[PROBLEM DESCRIPTION] All lines from the first line of the material up to and including the line with "The development follows" must be copied exactly, and no others.
++++++++
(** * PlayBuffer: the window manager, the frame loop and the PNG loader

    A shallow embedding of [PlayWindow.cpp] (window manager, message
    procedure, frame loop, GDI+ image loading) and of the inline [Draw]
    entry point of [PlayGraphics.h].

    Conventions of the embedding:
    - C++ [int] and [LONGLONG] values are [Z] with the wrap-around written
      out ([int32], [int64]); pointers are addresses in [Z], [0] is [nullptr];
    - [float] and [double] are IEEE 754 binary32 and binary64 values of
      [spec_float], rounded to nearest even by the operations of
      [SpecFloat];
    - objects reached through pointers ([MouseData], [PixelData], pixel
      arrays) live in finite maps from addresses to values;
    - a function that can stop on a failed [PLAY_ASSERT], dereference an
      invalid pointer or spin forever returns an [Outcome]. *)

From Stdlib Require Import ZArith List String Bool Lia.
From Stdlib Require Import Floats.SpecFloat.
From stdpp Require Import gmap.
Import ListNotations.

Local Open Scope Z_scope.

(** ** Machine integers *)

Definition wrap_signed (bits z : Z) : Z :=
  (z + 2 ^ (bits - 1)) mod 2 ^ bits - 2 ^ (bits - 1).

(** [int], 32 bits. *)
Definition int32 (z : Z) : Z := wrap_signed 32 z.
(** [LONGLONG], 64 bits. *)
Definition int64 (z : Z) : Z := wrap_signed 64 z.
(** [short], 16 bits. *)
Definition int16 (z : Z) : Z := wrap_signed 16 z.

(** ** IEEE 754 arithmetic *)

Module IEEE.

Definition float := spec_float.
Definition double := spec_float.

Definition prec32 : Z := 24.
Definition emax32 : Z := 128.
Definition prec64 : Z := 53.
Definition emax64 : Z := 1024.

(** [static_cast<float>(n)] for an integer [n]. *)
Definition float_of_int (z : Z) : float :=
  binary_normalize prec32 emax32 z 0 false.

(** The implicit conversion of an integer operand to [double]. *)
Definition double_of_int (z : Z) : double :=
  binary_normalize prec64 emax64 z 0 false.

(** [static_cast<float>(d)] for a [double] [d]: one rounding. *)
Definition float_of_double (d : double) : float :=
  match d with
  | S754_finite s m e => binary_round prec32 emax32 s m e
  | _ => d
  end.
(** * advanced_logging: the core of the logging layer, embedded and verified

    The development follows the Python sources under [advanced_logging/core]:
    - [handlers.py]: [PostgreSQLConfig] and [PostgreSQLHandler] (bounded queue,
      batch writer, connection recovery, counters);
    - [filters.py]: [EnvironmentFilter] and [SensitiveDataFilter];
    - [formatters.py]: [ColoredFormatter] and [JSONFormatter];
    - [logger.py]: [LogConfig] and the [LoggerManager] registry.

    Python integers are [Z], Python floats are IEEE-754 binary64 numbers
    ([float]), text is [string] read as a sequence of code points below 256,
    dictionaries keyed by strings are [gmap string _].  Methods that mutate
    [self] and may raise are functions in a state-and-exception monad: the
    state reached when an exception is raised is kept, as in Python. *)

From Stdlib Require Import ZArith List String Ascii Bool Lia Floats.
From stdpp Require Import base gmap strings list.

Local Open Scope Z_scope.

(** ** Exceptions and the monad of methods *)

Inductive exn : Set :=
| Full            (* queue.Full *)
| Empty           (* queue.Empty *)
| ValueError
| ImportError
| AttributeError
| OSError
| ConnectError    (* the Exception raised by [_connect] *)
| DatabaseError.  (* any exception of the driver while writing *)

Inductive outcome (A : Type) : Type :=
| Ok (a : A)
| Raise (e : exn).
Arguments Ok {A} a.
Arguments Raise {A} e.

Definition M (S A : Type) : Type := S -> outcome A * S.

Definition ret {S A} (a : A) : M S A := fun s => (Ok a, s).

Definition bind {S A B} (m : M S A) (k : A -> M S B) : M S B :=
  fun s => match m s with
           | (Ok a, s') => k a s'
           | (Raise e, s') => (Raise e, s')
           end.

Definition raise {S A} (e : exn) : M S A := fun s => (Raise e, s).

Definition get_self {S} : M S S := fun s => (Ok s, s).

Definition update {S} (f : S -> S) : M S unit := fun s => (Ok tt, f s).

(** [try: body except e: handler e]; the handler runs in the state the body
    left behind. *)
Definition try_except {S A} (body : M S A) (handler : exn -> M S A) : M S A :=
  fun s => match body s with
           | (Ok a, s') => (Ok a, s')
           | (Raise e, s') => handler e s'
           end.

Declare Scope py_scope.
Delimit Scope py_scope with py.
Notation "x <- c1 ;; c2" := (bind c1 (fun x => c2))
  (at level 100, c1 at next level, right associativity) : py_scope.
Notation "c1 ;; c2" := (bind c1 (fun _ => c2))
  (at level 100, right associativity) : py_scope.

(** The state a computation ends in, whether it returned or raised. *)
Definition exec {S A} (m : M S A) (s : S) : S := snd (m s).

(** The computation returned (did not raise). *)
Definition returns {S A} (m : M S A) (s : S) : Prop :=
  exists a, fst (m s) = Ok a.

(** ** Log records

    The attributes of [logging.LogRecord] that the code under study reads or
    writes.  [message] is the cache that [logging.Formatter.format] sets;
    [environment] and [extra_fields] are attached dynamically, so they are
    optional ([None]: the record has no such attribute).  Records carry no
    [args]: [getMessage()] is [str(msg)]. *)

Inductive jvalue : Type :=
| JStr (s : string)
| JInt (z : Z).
++++++++
[TASK RESPONSE]
(** * PlayBuffer: the window manager, the frame loop and the PNG loader

    A shallow embedding of [PlayWindow.cpp] (window manager, message
    procedure, frame loop, GDI+ image loading) and of the inline [Draw]
    entry point of [PlayGraphics.h].

    Conventions of the embedding:
    - C++ [int] and [LONGLONG] values are [Z] with the wrap-around written
      out ([int32], [int64]); pointers are addresses in [Z], [0] is [nullptr];
    - [float] and [double] are IEEE 754 binary32 and binary64 values of
      [spec_float], rounded to nearest even by the operations of
      [SpecFloat];
    - objects reached through pointers ([MouseData], [PixelData], pixel
      arrays) live in finite maps from addresses to values;
    - a function that can stop on a failed [PLAY_ASSERT], dereference an
      invalid pointer or spin forever returns an [Outcome]. *)

From Stdlib Require Import ZArith List String Bool Lia.
From Stdlib Require Import Floats.SpecFloat.
From stdpp Require Import gmap.
Import ListNotations.

Local Open Scope Z_scope.

(** ** Machine integers *)

Definition wrap_signed (bits z : Z) : Z :=
  (z + 2 ^ (bits - 1)) mod 2 ^ bits - 2 ^ (bits - 1).

(** [int], 32 bits. *)
Definition int32 (z : Z) : Z := wrap_signed 32 z.
(** [LONGLONG], 64 bits. *)
Definition int64 (z : Z) : Z := wrap_signed 64 z.
(** [short], 16 bits. *)
Definition int16 (z : Z) : Z := wrap_signed 16 z.

(** ** IEEE 754 arithmetic *)

Module IEEE.

Definition float := spec_float.
Definition double := spec_float.

Definition prec32 : Z := 24.
Definition emax32 : Z := 128.
Definition prec64 : Z := 53.
Definition emax64 : Z := 1024.

(** [static_cast<float>(n)] for an integer [n]. *)
Definition float_of_int (z : Z) : float :=
  binary_normalize prec32 emax32 z 0 false.

(** The implicit conversion of an integer operand to [double]. *)
Definition double_of_int (z : Z) : double :=
  binary_normalize prec64 emax64 z 0 false.

(** [static_cast<float>(d)] for a [double] [d]: one rounding. *)
Definition float_of_double (d : double) : float :=
  match d with
  | S754_finite s m e => binary_round prec32 emax32 s m e
  | _ => d
  end.
(** * advanced_logging: the core of the logging layer, embedded and verified

    The development follows the Python sources under [advanced_logging/core]:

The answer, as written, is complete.